━━━━━ Data under study ━━━━━

(* ===== verification/HeapTiles.v ===== *)
(** * What the heap promises: a row of blocks

    The abstract heap is the list of all blocks between [heap_start] and
    [heap_end], free or live, without gaps. [t_alloc] is first fit with
    splitting; [t_free] marks a block free and merges all adjacent holes. *)

From S2P Require Import Prelude.
#[local] Open Scope Z_scope.
#[local] Ltac Zify.zify_post_hook ::= Z.to_euclidean_division_equations.

Module Tiles.

Record tile := mkTile { t_addr : Z; t_size : Z; t_live : bool }.

Definition is_free (t : tile) : Prop := t_live t = false.
#[export] Instance is_free_dec t : Decision (is_free t).
Proof. unfold is_free. apply _. Defined.

(** The blocks cover [lo..hi] exactly; each can hold a header, and sizes keep
    the 8-byte alignment. *)
Fixpoint tiled (lo hi : Z) (ts : list tile) : Prop :=
  match ts with
  | [] => lo = hi
  | t :: ts => t_addr t = lo /\ 8 <= t_size t /\ t_size t mod 8 = 0 /\ tiled (lo + t_size t) hi ts
  end.

(** No two adjacent holes. *)
Fixpoint coalesced (ts : list tile) : Prop :=
  match ts with
  | t :: (u :: _) as us => (is_free t -> ~ is_free u) /\ coalesced us
  | _ => True
  end.

Definition frees (ts : list tile) : list Z := t_addr <$> filter is_free ts.

Fixpoint live_bytes (ts : list tile) : Z :=
  match ts with
  | [] => 0
  | t :: ts => (if t_live t then t_size t else 0) + live_bytes ts
  end.
Fixpoint free_bytes (ts : list tile) : Z :=
  match ts with
  | [] => 0
  | t :: ts => (if t_live t then 0 else t_size t) + free_bytes ts
  end.

(** ** Operations *)

Definition carve (needed : Z) (t : tile) : list tile :=
  if 8 <=? t_size t - needed
  then [mkTile (t_addr t) needed true; mkTile (t_addr t + needed) (t_size t - needed) false]
  else [mkTile (t_addr t) (t_size t) true].

Fixpoint t_alloc (needed : Z) (ts : list tile) : option (Z * list tile) :=
  match ts with
  | [] => None
  | t :: ts =>
      if negb (t_live t) && (needed <=? t_size t) then Some (t_addr t, carve needed t ++ ts)
      else '(b, ts) ← t_alloc needed ts; Some (b, t :: ts)
  end.

Definition join (t u : tile) : tile := mkTile (t_addr t) (t_size t + t_size u) (t_live t).

Definition cons_tile (t : tile) (ts : list tile) : list tile :=
  match ts with
  | u :: us => if negb (t_live t) && negb (t_live u) then join t u :: us else t :: ts
  | [] => [t]
  end.
Definition coalesce (ts : list tile) : list tile := foldr cons_tile [] ts.

Definition mark_free (b : Z) (t : tile) : tile :=
  if t_addr t =? b then {| t with t_live := false |} else t.

Definition t_free (b : Z) (ts : list tile) : list tile := coalesce (mark_free b <$> ts).

(** ** The row of blocks *)

Lemma tiled_app lo hi ts us :
  tiled lo hi (ts ++ us) <-> exists mid, tiled lo mid ts /\ tiled mid hi us.
Proof.
  revert lo. induction ts as [|t ts IH]; intros lo; simpl.
  - split; [intros H; by exists lo|]. by intros (mid & -> & H).
  - rewrite IH. split.
    + intros (H1 & H2 & H3 & mid & H4 & H5). eauto 8.
    + intros (mid & (H1 & H2 & H3 & H4) & H5). eauto 8.
Qed.

Lemma tiled_le lo hi ts : tiled lo hi ts -> lo <= hi.
Proof.
  revert lo. induction ts as [|t ts IH]; intros lo; simpl; [lia|].
  intros (_ & H & _ & Ht). apply IH in Ht. lia.
Qed.

Lemma tiled_elem lo hi ts t :
  tiled lo hi ts -> lo mod 8 = 0 -> t ∈ ts ->
  lo <= t_addr t /\ t_addr t + t_size t <= hi /\ 8 <= t_size t /\ t_size t mod 8 = 0 /\
  t_addr t mod 8 = 0.
Proof.
  revert lo. induction ts as [|u ts IH]; intros lo Ht Hlo Hin; [by apply elem_of_nil in Hin|].
  destruct Ht as (Ha & Hs & Hm & Ht). pose proof (tiled_le _ _ _ Ht).
  apply elem_of_cons in Hin as [->|Hin]; [lia|].
  apply (IH _ Ht) in Hin; lia.
Qed.

(** Everything before a block ends where it starts, at the latest. *)
Lemma tiled_around lo hi pre t post :
  tiled lo hi (pre ++ t :: post) -> lo mod 8 = 0 ->
  (forall y, y ∈ pre -> t_addr y + t_size y <= t_addr t /\ lo <= t_addr y /\ 8 <= t_size y /\ t_addr y mod 8 = 0) /\
  (forall y, y ∈ post -> t_addr t + t_size t <= t_addr y /\ 8 <= t_size y /\ t_addr y mod 8 = 0) /\
  t_addr t mod 8 = 0 /\ 8 <= t_size t /\ t_size t mod 8 = 0 /\
  lo <= t_addr t /\ t_addr t + t_size t <= hi.
Proof.
  intros (mid & Hp & <- & Hs & Hm & Hq)%tiled_app Hlo.
  pose proof (tiled_le _ _ _ Hp). pose proof (tiled_le _ _ _ Hq).
  assert (t_addr t mod 8 = 0) as Hma.
  { destruct (decide (pre = [])) as [->|Hne]; [simpl in Hp; lia|].
    destruct (exists_last Hne) as (pre' & y & ->).
    apply tiled_app in Hp as Hp'. destruct Hp' as (mid' & _ & Hy).
    assert (y ∈ pre' ++ [y]) as Hin by (apply elem_of_app; right; apply list_elem_of_here).
    pose proof (tiled_elem _ _ _ _ Hp Hlo Hin). simpl in Hy. lia. }
  split_and!; try done; try lia.
  - intros y Hy. pose proof (tiled_elem _ _ _ _ Hp Hlo Hy). lia.
  - intros y Hy. assert ((t_addr t + t_size t) mod 8 = 0) as Hm' by lia.
    pose proof (tiled_elem _ _ _ _ Hq Hm' Hy). lia.
Qed.

Lemma tiled_disjoint lo hi ts y z :
  tiled lo hi ts -> lo mod 8 = 0 -> y ∈ ts -> z ∈ ts ->
  y = z \/ t_addr y + t_size y <= t_addr z \/ t_addr z + t_size z <= t_addr y.
Proof.
  intros Ht Hlo Hy Hz. apply list_elem_of_split in Hy as (pre & post & ->).
  destruct (tiled_around _ _ _ _ _ Ht Hlo) as (Hpre & Hpost & _).
  apply elem_of_app in Hz as [Hz|[->|Hz]%elem_of_cons]; [|by left|].
  - specialize (Hpre z Hz). lia.
  - specialize (Hpost z Hz). lia.
Qed.

Lemma tiled_bytes lo hi ts : tiled lo hi ts -> live_bytes ts + free_bytes ts = hi - lo.
Proof.
  revert lo. induction ts as [|t ts IH]; intros lo; simpl; [lia|].
  intros (_ & _ & _ & Ht). apply IH in Ht. destruct (t_live t); lia.
Qed.

Lemma live_bytes_app ts us : live_bytes (ts ++ us) = live_bytes ts + live_bytes us.
Proof. induction ts; simpl; lia. Qed.

Lemma frees_app ts us : frees (ts ++ us) = frees ts ++ frees us.
Proof. unfold frees. by rewrite filter_app, fmap_app. Qed.

Lemma frees_cons_free t ts : is_free t -> frees (t :: ts) = t_addr t :: frees ts.
Proof. intros H. unfold frees. by rewrite filter_cons_True. Qed.

Lemma frees_cons_live t ts : t_live t = true -> frees (t :: ts) = frees ts.
Proof. intros H. unfold frees. rewrite filter_cons_False; [done|]. unfold is_free. congruence. Qed.

Lemma elem_of_frees b ts : b ∈ frees ts <-> exists t, t ∈ ts /\ is_free t /\ t_addr t = b.
Proof.
  unfold frees. rewrite list_elem_of_fmap. split.
  - intros (t & -> & [Hf Hin]%list_elem_of_filter). eauto.
  - intros (t & Hin & Hf & <-). exists t. split; [done|]. by apply list_elem_of_filter.
Qed.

━━━━━

■ **What the task asks**
Among the entries above, the lines between the ones containing "t_size t <= hi /\" and "t_addr t mod 8 = 0 /\", inclusive, are to be transcribed exactly. No other line is to be given.

■ **Answer to this exercise**
  lo <= t_addr t /\ t_addr t + t_size t <= hi /\ 8 <= t_size t /\ t_size t mod 8 = 0 /\
  t_addr t mod 8 = 0.
Proof.
  revert lo. induction ts as [|u ts IH]; intros lo Ht Hlo Hin; [by apply elem_of_nil in Hin|].
  destruct Ht as (Ha & Hs & Hm & Ht). pose proof (tiled_le _ _ _ Ht).
  apply elem_of_cons in Hin as [->|Hin]; [lia|].
  apply (IH _ Ht) in Hin; lia.
Qed.

(** Everything before a block ends where it starts, at the latest. *)
Lemma tiled_around lo hi pre t post :
  tiled lo hi (pre ++ t :: post) -> lo mod 8 = 0 ->
  (forall y, y ∈ pre -> t_addr y + t_size y <= t_addr t /\ lo <= t_addr y /\ 8 <= t_size y /\ t_addr y mod 8 = 0) /\
  (forall y, y ∈ post -> t_addr t + t_size t <= t_addr y /\ 8 <= t_size y /\ t_addr y mod 8 = 0) /\
  t_addr t mod 8 = 0 /\ 8 <= t_size t /\ t_size t mod 8 = 0 /\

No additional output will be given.